Most often, harassment consists of repeated requests for dates or sexual favors, explicit sexual language, or fondling. Patting a woman on the behind, telling her she arouses you sexually, and leaving a used condom in her desk drawer are some of the many forms harassment can take.
Why People do Sexual Harassment
Harassment appears to be common when women first enter traditionally all male environments, such as medicine, engineering, or the military.The point of harassment is usually not to begin a sexual relationship but rather to intimidate women, make them feel unwelcome, and undermine their job competence by treating them as sex objects. Psychologist John Gottman explains, “Sexual harassment is a subtle rape, and rape is more about fear than sex. Harassment is a way for a man to make a woman feel vulnerable.

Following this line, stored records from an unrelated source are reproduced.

(** What [new_table] changes. *)
Lemma take_zero p s :
  take_page ALLOC_ZERO p s = set_mem (zero_page p (mem s)) (set_page_free_list (link_of s p) s).
Proof. reflexivity. Qed.

Lemma new_table_mm pd i t s : mm_eq s (new_table pd i t s).
Proof.
  unfold new_table. rewrite take_zero. generalize (zero_page t (mem s)); intros. by destruct s.
Qed.

Lemma new_table_tlb pd i t s : tlb_log (new_table pd i t s) = tlb_log s.
Proof. reflexivity. Qed.

Lemma new_table_mem pd i t s f k :
  mget (mem (new_table pd i t s)) f k =
  if decide (f = pd /\ k = i) then 4096 * t + 7
  else if decide (f = t /\ 0 <= k < 1024) then 0 else mget (mem s) f k.
Proof.
  unfold new_table, take_page. change (test ALLOC_ZERO ALLOC_ZERO) with true. cbn [mem set_mem set_pages].
  rewrite mget_mset, mget_zero_page. cbn [mem set_page_free_list].
  repeat case_decide; naive_solver.
Qed.

Lemma new_table_pages pd i t s p pi :
  pages s !! t = Some pi ->
  pages (new_table pd i t s) !! p = if decide (p = t) then Some (set_pp_ref 1 pi) else pages s !! p.
Proof.
  intros Ht. unfold new_table, take_page. change (test ALLOC_ZERO ALLOC_ZERO) with true.
  cbn [pages set_mem set_pages set_page_free_list]. rewrite Ht, lookup_insert. simpl.
  repeat case_decide; congruence.
Qed.

Lemma new_table_alloc pd i t s l : alloc_wf s (t :: l) -> alloc_wf (new_table pd i t s) l.
Proof.
  intros Ha. assert (Hin := list_elem_of_here t l).
  destruct (alloc_wf_in _ _ _ Ha Hin) as (pi & Hpi & _).
  assert (Ht := take_page_wf _ ALLOC_ZERO _ _ Ha). pose proof (alloc_wf_NoDup _ _ Ha) as [Hn _]%NoDup_cons.
  unfold new_table. revert Ht. rewrite take_zero. generalize (zero_page t (mem s)). intros m Ht.
  assert (W := alloc_wf_set_ref _ _ t pi 1 Ht Hn Hpi).
  eapply alloc_wf_frame; [exact W | reflexivity | | reflexivity]. simpl. by rewrite Hpi.
Qed.

Lemma new_table_frame pd T i t s :
  mem_frame pd (<[i := t]> T) s (new_table pd i t s).
Proof.
  intros f k Hf Ht. rewrite new_table_mem. rewrite decide_False by naive_solver.
  rewrite decide_False; [done|]. intros [-> _]. apply (Ht i), lookup_insert_eq.
Qed.

Section NewTable.

Context (D : Z -> Prop).

Lemma new_table_tables s pgdir pd T t i :
  tables_wf D s pgdir pd T -> D i -> 0 <= i < 1024 -> T !! i = None -> 0 <= t < npages s ->
  t <> pd -> (forall j, T !! j <> Some t) ->
  tables_wf D (new_table pd i t s) pgdir pd (<[i := t]> T).
Proof.
  intros W Hd Hi Ht Htr Hpd Hfr. constructor.
  - apply W.
  - apply W.
  - intros j u Hj. change (npages (new_table pd i t s)) with (npages s). rewrite new_table_mem.
    apply lookup_insert_Some in Hj as [[<- <-]|[Hne Hj]].
    + rewrite decide_True by done. rewrite entry_test, PTE_ADDR_entry by done. done.
    + rewrite decide_False by naive_solver. rewrite decide_False by naive_solver. by apply W.
  - intros j Hj Hdj Hl. apply lookup_insert_None in Hl as [Hl Hne].
    rewrite new_table_mem, decide_False, decide_False by naive_solver. by eapply tw_none.
  - intros j k u Hj Hk. apply lookup_insert_Some in Hj as [[? ?]|[Hne Hj]];
      apply lookup_insert_Some in Hk as [[? ?]|[Hne' Hk]]; subst; try done.
    + by destruct (Hfr k).
    + by destruct (Hfr j).
    + by eapply tw_inj.
Qed.

Lemma new_table_aspace s pgdir pd T A t l ext i :
  aspace D s pgdir pd T A (t :: l) ext -> D i -> 0 <= i < 1024 -> T !! i = None ->
  aspace D (new_table pd i t s) pgdir pd (<[i := t]> T) A l ext.
Proof.
  intros H Hd Hi Ht. destruct H as [Ha Hs He Hr] eqn:EH.
  assert (Hin := list_elem_of_here t l).
  destruct (alloc_wf_in _ _ _ Ha Hin) as (pi & Hpi & Hpr).
  destruct (aspace_free _ _ _ _ _ _ _ _ _ H Hin) as (F1 & F2 & F3 & F4).
  assert (Htr := alloc_wf_range _ _ t Ha Hin).
  constructor; [by apply new_table_alloc | | done |].
  - destruct Hs as [W Hsome Hnone]. constructor; [by apply new_table_tables | |].
    + intros v e Hv. destruct (Hsome _ _ Hv) as (H1 & H2 & H3 & H4 & u & H5 & H6).
      refine (conj H1 (conj H2 (conj H3 (conj H4 _)))). exists u. split.
      * rewrite lookup_insert_ne; [done|]. intros E. rewrite <- E in H5. congruence.
      * destruct (tw_some _ _ _ _ _ W _ _ H5) as (_ & _ & _ & Hup & _).
        rewrite new_table_mem, decide_False, decide_False; [done | |naive_solver].
        intros [-> _]. by apply (F2 (v / 1024)).
    + intros v u Hv Hl Hu. rewrite new_table_mem.
      apply lookup_insert_Some in Hu as [[E <-]|[Hne Hu]].
      * rewrite decide_False by naive_solver.
        rewrite decide_True by (split; [done | apply Z.mod_pos_bound; lia]). done.
      * destruct (tw_some _ _ _ _ _ W _ _ Hu) as (_ & _ & _ & Hup & _).
        rewrite decide_False, decide_False; [by apply Hnone | | naive_solver].
        intros [-> _]. by apply (F2 (v / 1024)).
  - intros p qi Hp. erewrite new_table_pages in Hp by done. unfold ref_count.
    rewrite count_val_insert by done. simpl. destruct (decide (t = p)) as [<-|Hne].
    + rewrite decide_True in Hp by done. injection Hp as <-. simpl.
      destruct (Hr _ _ Hpi) as [E _]. unfold ref_count in E. split; lia.
    + rewrite decide_False in Hp by done. destruct (Hr _ _ Hp) as [E ?].
      unfold ref_count in E. split; lia.
Qed.

End NewTable.

(** ** Looking up, storing and clearing one entry *)

Section PageNumbers.

(** The indices of the page number of a 32-bit address. *)
Lemma PGNUM_dir va : 0 <= va < 2 ^ 32 -> PGNUM va / 1024 = PDX va.
Proof. intros. rewrite PGNUM_div, PDX_div. zdm. Qed.

Lemma PGNUM_tab va : PGNUM va `mod` 1024 = PTX va.
Proof. by rewrite PGNUM_div, PTX_div. Qed.

Lemma PGNUM_range va : 0 <= va < 2 ^ 32 -> 0 <= PGNUM va < 2 ^ 20.
Proof. intros. rewrite PGNUM_div. zdm. Qed.

End PageNumbers.

Section Entries.

Context (D : Z -> Prop).

(** The address of the entry for [va], 0 when there is no page table. *)
Definition slot (T : gmap Z Z) (va : Z) : Z := from_option (fun t => pte_ptr t va) 0 (T !! PDX va).

Lemma walk_lookup s pgdir pd T va :
  tables_wf D s pgdir pd T -> npages s <= 65536 -> D (PDX va) ->
  pgdir_walk pgdir va 0 s = (Ret (slot T va), s).
Proof.
  intros W Hn Hd. unfold slot. destruct (T !! PDX va) as [t|] eqn:Ht; simpl.
  - by eapply walk_present.
  - by eapply walk_absent.
Qed.

Lemma kload_pte s pgdir pd T t va :
  tables_wf D s pgdir pd T -> T !! PDX va = Some t ->
  kload (pte_ptr t va) s = (Ret (mget (mem s) t (PTX va)), s).
Proof.
  intros W Ht. destruct (tw_some _ _ _ _ _ W _ _ Ht) as (_ & _ & ? & _).
  apply kload_word; [lia | apply PTX_range].
Qed.

Lemma kstore_pte s pgdir pd T t va w :
  tables_wf D s pgdir pd T -> T !! PDX va = Some t ->
  kstore (pte_ptr t va) w s = (Ret tt, set_mem (mset (mem s) t (PTX va) (u32 w)) s).
Proof.
  intros W Ht. destruct (tw_some _ _ _ _ _ W _ _ Ht) as (_ & _ & ? & _).
  apply kstore_word; [lia | apply PTX_range].
Qed.

(** What the entry holds. *)
Lemma entry_some s pgdir pd T A va t e :
  space_wf D s pgdir pd T A -> 0 <= va < 2 ^ 32 -> T !! PDX va = Some t -> A !! PGNUM va = Some e ->
  mget (mem s) t (PTX va) = pte_entry e.
Proof.
  intros W Hva Ht He. destruct (sw_some _ _ _ _ _ _ W _ _ He) as (_ & _ & _ & _ & u & Hu & Hm).
  rewrite PGNUM_dir in Hu by done. rewrite PGNUM_tab in Hm. congruence.
Qed.

Lemma entry_none s pgdir pd T A va t :
  space_wf D s pgdir pd T A -> 0 <= va < 2 ^ 32 -> T !! PDX va = Some t -> A !! PGNUM va = None ->
  test (mget (mem s) t (PTX va)) PTE_P = false.
Proof.
  intros W Hva Ht He. rewrite <- PGNUM_tab. eapply (sw_none _ _ _ _ _ _ W); [|done|].
  - by apply PGNUM_range.
  - by rewrite PGNUM_dir.
Qed.

Lemma entry_table s pgdir pd T A va e :
  space_wf D s pgdir pd T A -> 0 <= va < 2 ^ 32 -> A !! PGNUM va = Some e ->
  exists t, T !! PDX va = Some t.
Proof.
  intros W Hva He. destruct (sw_some _ _ _ _ _ _ W _ _ He) as (_ & _ & _ & _ & u & Hu & Hm).
  rewrite PGNUM_dir in Hu by done. eauto.
Qed.

Lemma pte_entry_test e m : 0 <= e.2 < 4096 -> 0 <= m < 4096 -> test (pte_entry e) m = test e.2 m.
Proof. intros. unfold pte_entry. by apply entry_test. Qed.

Lemma pte_entry_addr e : 0 <= e.2 < 4096 -> PTE_ADDR (pte_entry e) = 4096 * e.1.
Proof. intros. unfold pte_entry. by apply PTE_ADDR_entry. Qed.

Lemma page_lookup_eq s pgdir pd T A va :
  space_wf D s pgdir pd T A -> npages s <= 65536 -> D (PDX va) -> 0 <= va < 2 ^ 32 ->
  page_lookup pgdir va s = (Ret (fst <$> A !! PGNUM va, slot T va), s).
Proof.
  intros W Hn Hd Hva. assert (WT := sw_tables _ _ _ _ _ _ W).
  unfold page_lookup. kgo walk_lookup; [|done..]. unfold slot.
  destruct (A !! PGNUM va) as [e|] eqn:He.
  - destruct (entry_table _ _ _ _ _ _ _ W Hva He) as [t Ht]. rewrite Ht. simpl.
    destruct (tw_some _ _ _ _ _ WT _ _ Ht) as (_ & _ & Hr & _).
    rewrite pte_ptr_nonzero by lia. kgo kload_pte; [|done..].
    erewrite entry_some by done.
    destruct (sw_some _ _ _ _ _ _ W _ _ He) as (_ & H2 & H3 & H4 & _).
    rewrite pte_entry_test, H4, pte_entry_addr by done. by kgo pa2page_eq.
  - destruct (T !! PDX va) as [t|] eqn:Ht; simpl; [|done].
    destruct (tw_some _ _ _ _ _ WT _ _ Ht) as (_ & _ & Hr & _).
    rewrite pte_ptr_nonzero by lia. kgo kload_pte; [|done..].
    by erewrite entry_none.
Qed.

(** Storing an entry. *)
Definition put_pte (t k w : Z) (s : kstate) : kstate := set_mem (mset (mem s) t k w) s.

Lemma put_pte_tables s pgdir pd T t k w j :
  tables_wf D s pgdir pd T -> T !! j = Some t -> tables_wf D (put_pte t k w s) pgdir pd T.
Proof.
  intros W Ht. destruct (tw_some _ _ _ _ _ W _ _ Ht) as (_ & _ & _ & Hne & _).
  constructor; try apply W; intros i; simpl.
  - intros u Hu. rewrite mget_mset_ne by auto. by apply W.
  - intros. rewrite mget_mset_ne by auto. by eapply tw_none.
Qed.

(** Two page numbers with the same slot are equal. *)
Lemma slot_inj s pgdir pd T v v' t :
  tables_wf D s pgdir pd T -> T !! (v / 1024) = Some t -> T !! (v' / 1024) = Some t ->
  v `mod` 1024 = v' `mod` 1024 -> v = v'.
Proof. intros W H1 H2 H3. assert (E := tw_inj _ _ _ _ _ W _ _ _ H1 H2). zdm. Qed.

Lemma put_pte_space s pgdir pd T A v t e :
  space_wf D s pgdir pd T A -> 0 <= v < 2 ^ 20 -> T !! (v / 1024) = Some t ->
  0 <= e.1 < npages s -> 0 <= e.2 < 4096 -> test e.2 PTE_P = true ->
  space_wf D (put_pte t (v `mod` 1024) (pte_entry e) s) pgdir pd T (<[v := e]> A).
Proof.
  intros W Hv Ht H1 H2 H3. assert (WT := sw_tables _ _ _ _ _ _ W).
  constructor; [by eapply put_pte_tables | |]; intros v'; simpl.
  - intros e' He'. apply lookup_insert_Some in He' as [[<- <-]|[Hne He']].
    + refine (conj Hv (conj H1 (conj H2 (conj H3 _)))). exists t. by rewrite mget_mset_eq.
    + destruct (sw_some _ _ _ _ _ _ W _ _ He') as (J1 & J2 & J3 & J4 & u & Hu & Hm).
      refine (conj J1 (conj J2 (conj J3 (conj J4 _)))). exists u. split; [done|].
      rewrite mget_mset_ne; [done|]. destruct (decide (t = u)) as [<-|]; [right|by left].
      intros E. apply Hne. by eapply slot_inj.
  - intros u Hv' Hl Hu. apply lookup_insert_None in Hl as [Hl Hne].
    rewrite mget_mset_ne; [by eapply sw_none|].
    destruct (decide (t = u)) as [<-|]; [right|by left]. intros E. apply Hne. by eapply slot_inj.
Qed.

Lemma clear_pte_space s pgdir pd T A v t :
  space_wf D s pgdir pd T A -> 0 <= v < 2 ^ 20 -> T !! (v / 1024) = Some t ->
  space_wf D (put_pte t (v `mod` 1024) 0 s) pgdir pd T (delete v A).
Proof.
  intros W Hv Ht. assert (WT := sw_tables _ _ _ _ _ _ W).
  constructor; [by eapply put_pte_tables | |]; intros v'; simpl.
  - intros e' He'. apply lookup_delete_Some in He' as [Hne He'].
    destruct (sw_some _ _ _ _ _ _ W _ _ He') as (J1 & J2 & J3 & J4 & u & Hu & Hm).
    refine (conj J1 (conj J2 (conj J3 (conj J4 _)))). exists u. split; [done|].
    rewrite mget_mset_ne; [done|]. destruct (decide (t = u)) as [<-|]; [right|by left].
    intros E. apply Hne. by eapply slot_inj.
  - intros u Hv' Hl Hu. rewrite mget_mset. case_decide as E; [done|].
    apply lookup_delete_None in Hl as [<-|Hl]; [|by eapply sw_none].
    destruct E. split; congruence.
Qed.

Although sexual harassment and rape are different forms of sexual coercion, they have much in common. Both are now crimes punishable by law. Most often, both acts are committed by men who use their physical strength or social power to intimidate women. Sexual coercion often leaves women feeling vulnerable and powerless. Because rape and sexual harassment arouse feelings Of guilt and embarrassment, both tend to go unreported to authorities. Psycho- logical health is often enhanced when women discuss their experiences of rape or sexual harassment with others. Speaking out and bringing charges against the perpetrator can help women regain a sense of confidence and personal control. Just as important, public attention to rape and sexual harassment may help us all to understand the devastating effects of sexual coercion and to find solutions to these pervasive social problems.